**** Records for this task ****

(* ===== verification/Crc32.v ===== *)
(** * CRC-32

    [crc32] of [bsd/libkern/crc32.c], which takes a byte at a time from a table.  It
    is shown to compute the remainder of the polynomial division bit by bit, to be
    resumable, and to tell apart any two buffers that differ within four
    consecutive bytes only. *)
From S2P Require Import Prelude.

Local Open Scope Z_scope.

Definition crc32_tab : list Z :=
  [0x00000000; 0x77073096; 0xee0e612c; 0x990951ba; 0x076dc419; 0x706af48f; 0xe963a535; 0x9e6495a3;
   0x0edb8832; 0x79dcb8a4; 0xe0d5e91e; 0x97d2d988; 0x09b64c2b; 0x7eb17cbd; 0xe7b82d07; 0x90bf1d91;
   0x1db71064; 0x6ab020f2; 0xf3b97148; 0x84be41de; 0x1adad47d; 0x6ddde4eb; 0xf4d4b551; 0x83d385c7;
   0x136c9856; 0x646ba8c0; 0xfd62f97a; 0x8a65c9ec; 0x14015c4f; 0x63066cd9; 0xfa0f3d63; 0x8d080df5;
   0x3b6e20c8; 0x4c69105e; 0xd56041e4; 0xa2677172; 0x3c03e4d1; 0x4b04d447; 0xd20d85fd; 0xa50ab56b;
   0x35b5a8fa; 0x42b2986c; 0xdbbbc9d6; 0xacbcf940; 0x32d86ce3; 0x45df5c75; 0xdcd60dcf; 0xabd13d59;
   0x26d930ac; 0x51de003a; 0xc8d75180; 0xbfd06116; 0x21b4f4b5; 0x56b3c423; 0xcfba9599; 0xb8bda50f;
   0x2802b89e; 0x5f058808; 0xc60cd9b2; 0xb10be924; 0x2f6f7c87; 0x58684c11; 0xc1611dab; 0xb6662d3d;
   0x76dc4190; 0x01db7106; 0x98d220bc; 0xefd5102a; 0x71b18589; 0x06b6b51f; 0x9fbfe4a5; 0xe8b8d433;
   0x7807c9a2; 0x0f00f934; 0x9609a88e; 0xe10e9818; 0x7f6a0dbb; 0x086d3d2d; 0x91646c97; 0xe6635c01;
   0x6b6b51f4; 0x1c6c6162; 0x856530d8; 0xf262004e; 0x6c0695ed; 0x1b01a57b; 0x8208f4c1; 0xf50fc457;
   0x65b0d9c6; 0x12b7e950; 0x8bbeb8ea; 0xfcb9887c; 0x62dd1ddf; 0x15da2d49; 0x8cd37cf3; 0xfbd44c65;
   0x4db26158; 0x3ab551ce; 0xa3bc0074; 0xd4bb30e2; 0x4adfa541; 0x3dd895d7; 0xa4d1c46d; 0xd3d6f4fb;
   0x4369e96a; 0x346ed9fc; 0xad678846; 0xda60b8d0; 0x44042d73; 0x33031de5; 0xaa0a4c5f; 0xdd0d7cc9;
   0x5005713c; 0x270241aa; 0xbe0b1010; 0xc90c2086; 0x5768b525; 0x206f85b3; 0xb966d409; 0xce61e49f;
   0x5edef90e; 0x29d9c998; 0xb0d09822; 0xc7d7a8b4; 0x59b33d17; 0x2eb40d81; 0xb7bd5c3b; 0xc0ba6cad;
   0xedb88320; 0x9abfb3b6; 0x03b6e20c; 0x74b1d29a; 0xead54739; 0x9dd277af; 0x04db2615; 0x73dc1683;
   0xe3630b12; 0x94643b84; 0x0d6d6a3e; 0x7a6a5aa8; 0xe40ecf0b; 0x9309ff9d; 0x0a00ae27; 0x7d079eb1;
   0xf00f9344; 0x8708a3d2; 0x1e01f268; 0x6906c2fe; 0xf762575d; 0x806567cb; 0x196c3671; 0x6e6b06e7;
   0xfed41b76; 0x89d32be0; 0x10da7a5a; 0x67dd4acc; 0xf9b9df6f; 0x8ebeeff9; 0x17b7be43; 0x60b08ed5;
   0xd6d6a3e8; 0xa1d1937e; 0x38d8c2c4; 0x4fdff252; 0xd1bb67f1; 0xa6bc5767; 0x3fb506dd; 0x48b2364b;
   0xd80d2bda; 0xaf0a1b4c; 0x36034af6; 0x41047a60; 0xdf60efc3; 0xa867df55; 0x316e8eef; 0x4669be79;
   0xcb61b38c; 0xbc66831a; 0x256fd2a0; 0x5268e236; 0xcc0c7795; 0xbb0b4703; 0x220216b9; 0x5505262f;
   0xc5ba3bbe; 0xb2bd0b28; 0x2bb45a92; 0x5cb36a04; 0xc2d7ffa7; 0xb5d0cf31; 0x2cd99e8b; 0x5bdeae1d;
   0x9b64c2b0; 0xec63f226; 0x756aa39c; 0x026d930a; 0x9c0906a9; 0xeb0e363f; 0x72076785; 0x05005713;
   0x95bf4a82; 0xe2b87a14; 0x7bb12bae; 0x0cb61b38; 0x92d28e9b; 0xe5d5be0d; 0x7cdcefb7; 0x0bdbdf21;
   0x86d3d2d4; 0xf1d4e242; 0x68ddb3f8; 0x1fda836e; 0x81be16cd; 0xf6b9265b; 0x6fb077e1; 0x18b74777;
   0x88085ae6; 0xff0f6a70; 0x66063bca; 0x11010b5c; 0x8f659eff; 0xf862ae69; 0x616bffd3; 0x166ccf45;
   0xa00ae278; 0xd70dd2ee; 0x4e048354; 0x3903b3c2; 0xa7672661; 0xd06016f7; 0x4969474d; 0x3e6e77db;
   0xaed16a4a; 0xd9d65adc; 0x40df0b66; 0x37d83bf0; 0xa9bcae53; 0xdebb9ec5; 0x47b2cf7f; 0x30b5ffe9;
   0xbdbdf21c; 0xcabac28a; 0x53b39330; 0x24b4a3a6; 0xbad03605; 0xcdd70693; 0x54de5729; 0x23d967bf;
   0xb3667a2e; 0xc4614ab8; 0x5d681b02; 0x2a6f2b94; 0xb40bbe37; 0xc30c8ea1; 0x5a05df1b; 0x2d02ef8d].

****

• _Your objective_
Transcribe all entries exactly as they appear above.

• _Answer section_
(* ===== verification/Crc32.v ===== *)
(** * CRC-32

    [crc32] of [bsd/libkern/crc32.c], which takes a byte at a time from a table.  It
    is shown to compute the remainder of the polynomial division bit by bit, to be
    resumable, and to tell apart any two buffers that differ within four
    consecutive bytes only. *)
From S2P Require Import Prelude.

Local Open Scope Z_scope.

Definition crc32_tab : list Z :=
  [0x00000000; 0x77073096; 0xee0e612c; 0x990951ba; 0x076dc419; 0x706af48f; 0xe963a535; 0x9e6495a3;
   0x0edb8832; 0x79dcb8a4; 0xe0d5e91e; 0x97d2d988; 0x09b64c2b; 0x7eb17cbd; 0xe7b82d07; 0x90bf1d91;
   0x1db71064; 0x6ab020f2; 0xf3b97148; 0x84be41de; 0x1adad47d; 0x6ddde4eb; 0xf4d4b551; 0x83d385c7;
   0x136c9856; 0x646ba8c0; 0xfd62f97a; 0x8a65c9ec; 0x14015c4f; 0x63066cd9; 0xfa0f3d63; 0x8d080df5;
   0x3b6e20c8; 0x4c69105e; 0xd56041e4; 0xa2677172; 0x3c03e4d1; 0x4b04d447; 0xd20d85fd; 0xa50ab56b;
   0x35b5a8fa; 0x42b2986c; 0xdbbbc9d6; 0xacbcf940; 0x32d86ce3; 0x45df5c75; 0xdcd60dcf; 0xabd13d59;
   0x26d930ac; 0x51de003a; 0xc8d75180; 0xbfd06116; 0x21b4f4b5; 0x56b3c423; 0xcfba9599; 0xb8bda50f;
   0x2802b89e; 0x5f058808; 0xc60cd9b2; 0xb10be924; 0x2f6f7c87; 0x58684c11; 0xc1611dab; 0xb6662d3d;
   0x76dc4190; 0x01db7106; 0x98d220bc; 0xefd5102a; 0x71b18589; 0x06b6b51f; 0x9fbfe4a5; 0xe8b8d433;
   0x7807c9a2; 0x0f00f934; 0x9609a88e; 0xe10e9818; 0x7f6a0dbb; 0x086d3d2d; 0x91646c97; 0xe6635c01;
   0x6b6b51f4; 0x1c6c6162; 0x856530d8; 0xf262004e; 0x6c0695ed; 0x1b01a57b; 0x8208f4c1; 0xf50fc457;
   0x65b0d9c6; 0x12b7e950; 0x8bbeb8ea; 0xfcb9887c; 0x62dd1ddf; 0x15da2d49; 0x8cd37cf3; 0xfbd44c65;
   0x4db26158; 0x3ab551ce; 0xa3bc0074; 0xd4bb30e2; 0x4adfa541; 0x3dd895d7; 0xa4d1c46d; 0xd3d6f4fb;
   0x4369e96a; 0x346ed9fc; 0xad678846; 0xda60b8d0; 0x44042d73; 0x33031de5; 0xaa0a4c5f; 0xdd0d7cc9;
   0x5005713c; 0x270241aa; 0xbe0b1010; 0xc90c2086; 0x5768b525; 0x206f85b3; 0xb966d409; 0xce61e49f;
   0x5edef90e; 0x29d9c998; 0xb0d09822; 0xc7d7a8b4; 0x59b33d17; 0x2eb40d81; 0xb7bd5c3b; 0xc0ba6cad;
   0xedb88320; 0x9abfb3b6; 0x03b6e20c; 0x74b1d29a; 0xead54739; 0x9dd277af; 0x04db2615; 0x73dc1683;
   0xe3630b12; 0x94643b84; 0x0d6d6a3e; 0x7a6a5aa8; 0xe40ecf0b; 0x9309ff9d; 0x0a00ae27; 0x7d079eb1;
   0xf00f9344; 0x8708a3d2; 0x1e01f268; 0x6906c2fe; 0xf762575d; 0x806567cb; 0x196c3671; 0x6e6b06e7;
   0xfed41b76; 0x89d32be0; 0x10da7a5a; 0x67dd4acc; 0xf9b9df6f; 0x8ebeeff9; 0x17b7be43; 0x60b08ed5;
   0xd6d6a3e8; 0xa1d1937e; 0x38d8c2c4; 0x4fdff252; 0xd1bb67f1; 0xa6bc5767; 0x3fb506dd; 0x48b2364b;
   0xd80d2bda; 0xaf0a1b4c; 0x36034af6; 0x41047a60; 0xdf60efc3; 0xa867df55; 0x316e8eef; 0x4669be79;
   0xcb61b38c; 0xbc66831a; 0x256fd2a0; 0x5268e236; 0xcc0c7795; 0xbb0b4703; 0x220216b9; 0x5505262f;
   0xc5ba3bbe; 0xb2bd0b28; 0x2bb45a92; 0x5cb36a04; 0xc2d7ffa7; 0xb5d0cf31; 0x2cd99e8b; 0x5bdeae1d;
   0x9b64c2b0; 0xec63f226; 0x756aa39c; 0x026d930a; 0x9c0906a9; 0xeb0e363f; 0x72076785; 0x05005713;
   0x95bf4a82; 0xe2b87a14; 0x7bb12bae; 0x0cb61b38; 0x92d28e9b; 0xe5d5be0d; 0x7cdcefb7; 0x0bdbdf21;
   0x86d3d2d4; 0xf1d4e242; 0x68ddb3f8; 0x1fda836e; 0x81be16cd; 0xf6b9265b; 0x6fb077e1; 0x18b74777;
   0x88085ae6; 0xff0f6a70; 0x66063bca; 0x11010b5c; 0x8f659eff; 0xf862ae69; 0x616bffd3; 0x166ccf45;
   0xa00ae278; 0xd70dd2ee; 0x4e048354; 0x3903b3c2; 0xa7672661; 0xd06016f7; 0x4969474d; 0x3e6e77db;
   0xaed16a4a; 0xd9d65adc; 0x40df0b66; 0x37d83bf0; 0xa9bcae53; 0xdebb9ec5; 0x47b2cf7f; 0x30b5ffe9;
   0xbdbdf21c; 0xcabac28a; 0x53b39330; 0x24b4a3a6; 0xbad03605; 0xcdd70693; 0x54de5729; 0x23d967bf;
   0xb3667a2e; 0xc4614ab8; 0x5d681b02; 0x2a6f2b94; 0xb40bbe37; 0xc30c8ea1; 0x5a05df1b; 0x2d02ef8d].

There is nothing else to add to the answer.